I’ve spent the past few years trying to get a handle on what it means to be moral. In particular, to be moral in a robust way, that holds up in different circumstances.
A year-ish ago, while arguing about what standards scientists should hold themselves to, I casually noted that I wasn’t sure whether, if I were a scientist, and if the field of science were rife with dishonesty, whether it would be better for me to focus on becoming more honest than the average scientist, or focus on Some Other Cause, such as avoiding eating meat.
A bunch of arguments ensued, and elucidating my current position on the entire discourse would take a lot of time. But, I do think there was something important I was missing when I first wondered about that. I think a lot of Effective Altruism types miss this, and it’s important.
The folk morality I was raised with, generally would rank the following crimes in ascending order of badness:
Lying
Stealing
Killing
Torturing people to death (I’m not sure if torture-without-death is generally considered better/worse/about-the-same-as killing)
But this is the conflation of a few different things. One axis I was ignoring was “morality as coordination tool” vs “morality as ‘doing the right thing because I think it’s right’.” And these are actually quite different. And, importantly, you don’t get to spend many resources on morality-as-doing-the-right-thing unless you have a solid foundation of the morality-as-coordination-tool. (This seems true whether “doing the right thing” looks like helping the needy, or “doing God’s work”, or whatever)
There’s actually a 4x3 matrix you can plot lying/stealing/killing/torture-killing into which are:
Harming the ingroup
Harming the outgroup (who you may benefit from trading with)
Harming powerless people who can’t trade or collaborate with you
And I think you need to tackle these mostly in this order. If you live in a world where even people in your tribe backstab each other all the time, you won’t have spare resources to spend on the outgroup or the powerless until your tribe has gotten it’s basic shit together and figured out that lying/stealing/killing each other sucks.
If your tribe has it’s basic shit together, then maybe you have the slack to ask the question: “hey, that outgroup over there, who we regularly raid and steal their sheep and stuff, maybe it’d be better if we traded with them instead of stealing their sheep?” and then begin to develop cosmopolitan norms.
If you eventually become a powerful empire, you may notice that you’re going around exploiting or conquering and… maybe you just don’t actually want to do that anymore?
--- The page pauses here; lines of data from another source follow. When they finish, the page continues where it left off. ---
(** Concurrent writers of one key can leave memory and log disagreeing.
    The log's mutex orders the appends but the map is updated later, under a
    different mutex: two acknowledged puts of the same key can be logged in
    one order and applied in the other, so a restart changes the value with
    no failure anywhere. *)
Theorem store_conc_divergence :
  ∃ c s', rtc cstep (conc_init [] (mkFile [] 0 [] false) ex_ops) c ∧
    Forall (λ t, t.2 = PDone) (c_threads c) ∧
    Get [Byte.x6b] (c_store c) = Some [Byte.x31] ∧
    Open (mkDisk (Some (file (log (c_store c)))) false false EOF) = Ret s' ∧
    Get [Byte.x6b] s' = Some [Byte.x32].
Proof.
  pose (c := foldl cnext (conc_init [] (mkFile [] 0 [] false) ex_ops) [0; 1; 0; 1; 1; 0]%nat).
  assert (Hc : f_content (file (log (c_store c))) = encodes (rec_of <$> ex_ops))
    by (vm_compute; reflexivity).
  exists c. eexists. split; [apply cnext_rtc|]. split; [repeat constructor|].
  split; [vm_compute; reflexivity|]. split.
  - apply Open_encodes; [exact Hc|]. repeat constructor; vm_compute; discriminate.
  - vm_compute. reflexivity.
Qed.
(** What compaction computes from the tables it reads. *)
Lemma compact_merged e ts0 ts1 rf :
  engine_ok e ts0 ts1 → rf_clean rf →
  (∃ er, read_merged rf e = Err er) ∨
  read_merged rf e = Ret (layers (reverse ts0) ∪ layers ts1).
Proof.
  unfold read_merged.
  intros [H0 H1 Hone _ _ _ _] Hrf.
  destruct (merge_tables_spec (dir e) rf (l1 e) ts1 ∅ H1 Hrf) as [[er ->]| ->]; [left; by exists er|].
  cbn [mbind outcome_bind]. apply Forall2_length in H1.
  replace (reverse ts1) with ts1.
  2: { destruct ts1 as [|t [|]]; [done|done|]. cbn in H1. lia. }
  rewrite (right_id_L ∅ (∪)). destruct (merge_tables_spec (dir e) rf (l0 e) ts0 (layers ts1) H0 Hrf); eauto.
Qed.

Lemma compact_ok rf e ts0 ts1 :
  engine_ok e ts0 ts1 → rf_clean rf →
  let '(r, e') := compact rf e in
  memtable e' = memtable e ∧
  match r with
  | None => ∃ t, engine_ok e' [] t ∧ l0 e' = [] ∧ (length (l1 e') ≤ 1)%nat ∧
      layers t = live_map (layers (reverse ts0) ∪ layers ts1)
  | Some _ => engine_ok e' ts0 ts1 ∧ l0 e' = l0 e ∧ l1 e' = l1 e
  end.
Proof.
  intros Hok Hrf. pose proof Hok as [H0 H1 Hone Hid Hn0 Hn1 Hm]. unfold compact.
  destruct (compact_merged e ts0 ts1 rf Hok Hrf) as [[er ->]| ->]; [done|].
  fold (live_map (layers (reverse ts0) ∪ layers ts1)).
  set (mg := live_map (layers (reverse ts0) ∪ layers ts1)).
  assert (Hmg : map_Forall (λ k v, entry_ok (k, v)) mg).
  { intros k v Hk. unfold mg in Hk. rewrite live_map_lookup in Hk.
    assert (Hu : map_Forall (λ k v, entry_ok (k, v)) (layers (reverse ts0 ++ ts1))).
    { apply layers_Forall, Forall_app. rewrite Forall_reverse.
      split; by eapply layers_entries. }
    rewrite layers_app in Hu. apply Hu. destruct (_ !! k) as [x|]; cbn in Hk; [|done].
    by destruct (is_tombstone x). }
  destruct (sort_entries (map_to_list mg)) as [|en ens] eqn:Es.
  - cbn. split; [done|]. exists []. split_and!; cbn; try done; try lia.
    + split; cbn; try done; try lia.
    + destruct (entries_of_map mg Hmg) as (_ & _ & _ & Hl). rewrite Es in Hl. by rewrite <-Hl.
  - rewrite <-Es. destruct (flushToSSTable _ _ _ _) as [[[sst|er|] d] fs] eqn:E.
    + apply flush_map_ok in E as (Hp & Hs & Hd); [|done]. cbn. split; [done|].
      exists [mg]. split_and!; cbn; try done; try lia.
      2: { by rewrite (right_id_L ∅ (∪)). }
      split; cbn; try done; try lia.
      * constructor; [|done]. eapply sst_ok_dir; [|exact Hs]. rewrite Hp.
        rewrite remove_files_lookup, remove_files_lookup; [done| |].
        -- intros s Hs'. rewrite Forall_forall in Hn0. destruct (Hn0 s Hs') as (i & Hi & ->). apply l0_l1_name.
        -- intros s Hs'. rewrite Forall_forall in Hn1. destruct (Hn1 s Hs') as (i & Hi & ->).
           intros Eq. apply l1_name_inj in Eq; lia.
      * constructor; [|done]. exists (nextID e + 1). split; [lia|done].
    + apply flushToSSTable_spec in E as [Hd _]. cbn. split; [done|]. split; [|done].
      apply engine_ok_frame; [done|done| |done]. auto.
    + apply flushToSSTable_spec in E as [Hd []].
Qed.
(* ===== verification/GoJson.v ===== *)
(** * GoJson: encoding/json

    The JSON text that [json.Marshal] writes and [json.Unmarshal] reads. A
    [json] value keeps the text it was read from, so that a [json.RawMessage]
    is the bytes of the file. Strings are quoted with HTML escaping and with
    U+FFFD for invalid UTF-8, as [Marshal] does. [GoJsonTypes] has the Go types
    that are encoded. *)
From stdpp Require Import prelude.
From Stdlib Require Import ZArith Lia Strings.Byte.
From S2P Require Import Prelude GoText GoUtf8.
Local Open Scope Z_scope.

(** ** Values *)

Unset Elimination Schemes.
Inductive json :=
| JNull
| JBool (b : bool)
| JNum (lit : bytes)                          (* the literal *)
| JStr (raw : bytes)                          (* between the quotes *)
| JArr (raw : bytes) (l : list json)          (* the text, the elements *)
| JObj (raw : bytes) (l : list (bytes * json)). (* the text, the quoted keys and their values *)
Set Elimination Schemes.

Definition quoted (raw : bytes) : bytes := [Byte.x22] ++ raw ++ [Byte.x22].

(** The text of a value. *)
Definition jraw (j : json) : bytes :=
  match j with
  | JNull => bs "null"
  | JBool true => bs "true"
  | JBool false => bs "false"
  | JNum lit => lit
  | JStr raw => quoted raw
  | JArr raw _ | JObj raw _ => raw
  end.

(** ** The scanner *)

Inductive json_error := SyntaxError | NoFuel.

Definition is_ws (b : Byte.byte) : bool := existsb (Z.eqb (byteZ b)) [32; 9; 13; 10].
Fixpoint skip_ws (s : bytes) : bytes :=
  match s with
  | b :: s' => if is_ws b then skip_ws s' else s
  | [] => []
  end.

Definition is_hex (b : Byte.byte) : bool :=
  is_digit b || in_range 97 102 b || in_range 65 70 b.

(** The rest of a string literal after its opening quote: the text up to the
    closing quote and what follows it. *)
Fixpoint scan_string (s : bytes) : option (bytes * bytes) :=
  match s with
  | [] => None
  | c :: s =>
      if byteZ c =? 34 then Some ([], s)
      else if byteZ c =? 92 then
        match s with
        | e :: s =>
            if existsb (Z.eqb (byteZ e)) [98; 102; 110; 114; 116; 92; 47; 34] then
              '(raw, r) ← scan_string s; Some (c :: e :: raw, r)
            else if byteZ e =? 117 then
              match s with
              | h1 :: h2 :: h3 :: h4 :: s =>
                  if is_hex h1 && is_hex h2 && is_hex h3 && is_hex h4 then
                    '(raw, r) ← scan_string s; Some (c :: e :: h1 :: h2 :: h3 :: h4 :: raw, r)
                  else None
              | _ => None
              end
            else None
        | [] => None
        end
      else if byteZ c <? 32 then None
      else '(raw, r) ← scan_string s; Some (c :: raw, r)
  end.

Fixpoint span_digits (s : bytes) : bytes * bytes :=
  match s with
  | b :: s' => if is_digit b then let '(ds, r) := span_digits s' in (b :: ds, r) else ([], s)
  | [] => ([], [])
  end.

(** At least one digit. *)
Definition digits1 (s : bytes) : option (bytes * bytes) :=
  match span_digits s with
  | ([], _) => None
  | x => Some x
  end.

Definition scan_int (s : bytes) : option (bytes * bytes) :=
  match s with
  | Byte.x30 :: r => Some ([Byte.x30], r)
  | _ => digits1 s
  end.

Definition scan_frac (s : bytes) : option (bytes * bytes) :=
  match s with
  | Byte.x2e :: s => '(ds, r) ← digits1 s; Some (Byte.x2e :: ds, r)
  | _ => Some ([], s)
  end.

Definition scan_exp (s : bytes) : option (bytes * bytes) :=
  match s with
  | b :: s' =>
      if (byteZ b =? 101) || (byteZ b =? 69) then
        let '(sign, s'') :=
          match s' with
          | c :: r => if (byteZ c =? 43) || (byteZ c =? 45) then ([c], r) else ([], s')
          | [] => ([], s')
          end in
        '(ds, r) ← digits1 s''; Some (b :: sign ++ ds, r)
      else Some ([], s)
  | [] => Some ([], s)
  end.

Definition scan_number (s : bytes) : option (bytes * bytes) :=
  let '(sign, s) := match s with Byte.x2d :: r => ([Byte.x2d], r) | _ => ([], s) end in
  '(int, s) ← scan_int s;
  '(frac, s) ← scan_frac s;
  '(exp, s) ← scan_exp s;
  Some (sign ++ int ++ frac ++ exp, s).

(** The text in front of [r] in [s]. *)
Definition before (s r : bytes) : bytes := take (length s - length r) s.

Definition maxNestingDepth : nat := Z.to_nat 10000.

(** [strip lit s] is the rest of [s] after [lit]. *)
Fixpoint strip (lit s : bytes) : option bytes :=
  match lit, s with
  | [], _ => Some s
  | x :: lit, y :: s => if bool_decide (x = y) then strip lit s else None
  | _ :: _, [] => None
  end.

Definition literal (lit : bytes) (j : json) (s : bytes) : outcome json_error (json * bytes) :=
  match strip lit s with Some r => Ret (j, r) | None => Err SyntaxError end.

(** The rest of [s] after its first byte, which is [c]. *)
Definition eat (c : Byte.byte) (s : bytes) : option bytes :=
  match s with
  | b :: r => if bool_decide (b = c) then Some r else None
  | [] => None
  end.
(* ===== verification/GoJsonTypes.v ===== *)
(** * GoJsonTypes: the Go types that are stored and sent as JSON

    Base64, and for each kind of Go type a codec: how [json.Marshal] encodes a
    value and how [json.Unmarshal] decodes a JSON value into a variable that
    already holds one. Decoding records an error and goes on, as the package
    does. [codec_ok] is the round-trip law. *)
From stdpp Require Import prelude gmap sorting.
From Stdlib Require Import ZArith Lia Strings.Byte.
From S2P Require Import Prelude GoText GoUtf8 GoJson.
Local Open Scope Z_scope.

(** ** encoding/base64, the standard alphabet with padding *)

Definition b64_alphabet : bytes := bs "ABCDEFGHIJKLMNOPQRSTUVWXYZabcdefghijklmnopqrstuvwxyz0123456789+/".
Definition b64_char (i : Z) : Byte.byte := default Byte.x00 (b64_alphabet !! Z.to_nat i).
Definition b64_val (b : Byte.byte) : option Z :=
  Z.of_nat ∘ fst <$> list_find (eq b) b64_alphabet.
Definition b64_pad : Byte.byte := Byte.x3d.

Fixpoint b64_encode (s : bytes) : bytes :=
  match s with
  | a :: b :: c :: s =>
      let v := byteZ a * 65536 + byteZ b * 256 + byteZ c in
      [b64_char (v / 262144); b64_char (v / 4096 mod 64); b64_char (v / 64 mod 64); b64_char (v mod 64)] ++ b64_encode s
  | [a; b] =>
      let v := byteZ a * 65536 + byteZ b * 256 in
      [b64_char (v / 262144); b64_char (v / 4096 mod 64); b64_char (v / 64 mod 64); b64_pad]
  | [a] =>
      let v := byteZ a * 65536 in
      [b64_char (v / 262144); b64_char (v / 4096 mod 64); b64_pad; b64_pad]
  | [] => []
  end.

(** The quanta of four characters; padding ends the input. *)
Fixpoint b64_quanta (s : bytes) : option bytes :=
  match s with
  | [] => Some []
  | a :: b :: c :: d :: s =>
      va ← b64_val a; vb ← b64_val b;
      if bool_decide (c = b64_pad) then
        if bool_decide (d = b64_pad ∧ s = []) then Some [Zbyte ((va * 64 + vb) / 16)] else None
      else
        vc ← b64_val c;
        if bool_decide (d = b64_pad) then
          if bool_decide (s = []) then
            let v := (va * 64 + vb) * 64 + vc in Some [Zbyte (v / 1024); Zbyte (v / 4)]
          else None
        else
          vd ← b64_val d;
          let v := ((va * 64 + vb) * 64 + vc) * 64 + vd in
          ([Zbyte (v / 65536); Zbyte (v / 256); Zbyte v] ++.) <$> b64_quanta s
  | _ => None
  end.

(** [StdEncoding.Decode] skips line breaks. *)
Definition b64_decode (s : bytes) : option bytes :=
  b64_quanta (filter (λ b, b ≠ Byte.x0a ∧ b ≠ Byte.x0d) s).

(** ** Slices *)

(** A Go slice: nil, or its elements and those that remain in the array behind
    its length, which decoding may bring back; beyond them it is zero. *)
Inductive goslice (A : Type) := SNil | SMake (vis stale : list A).
Arguments SNil {A}.
Arguments SMake {A} vis stale.

Definition elements {A} (s : goslice A) : list A := match s with SNil => [] | SMake v _ => v end.
Definition backing {A} (s : goslice A) : list A := match s with SNil => [] | SMake v t => v ++ t end.
Definition goslice_of {A} (o : option (list A)) : goslice A := match o with None => SNil | Some l => SMake l [] end.
Definition to_option {A} (s : goslice A) : option (list A) := match s with SNil => None | SMake v _ => Some v end.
Or maybe, within your empire, there’s an underclass of people who are slaves or slave-like instead of being formally traded with. And maybe this is locally beneficial. But… you just don’t want to do that anymore, because of empath, ,or because you’ve come to believe in principles that say to treat all humans with dignity. Sometimes this is because the powerless people would actually be more productive if they were free builders/traders, but sometimes it just seems like the right thing to do.
Avoiding harming the ingroup and productive outgroup are things that you’re locally incentived to do because cooperation is very valuable. In an iterated strategy game, these are things you’re incentived to do all the way along.
Avoiding harming the powerless is something that you are limited in your ability to do, until the point where it starts making sense to cash in your victory points.
I think this is often non-explicit in most discussions of morality/ethics/what-people-should-do. It seems common for people to conflate “actions that are bad because it ruins ability to coordinate” and “actions that are bad because empathy and/or principles tell me they are.”
I’m not making a claim about exactly how all of this should influence your decisionmaking. The world is complex. Cause prioritization is hard. But, while you’re cause-prioritizing, and while you are deciding on strategy, make sure you keep this distinction in mind.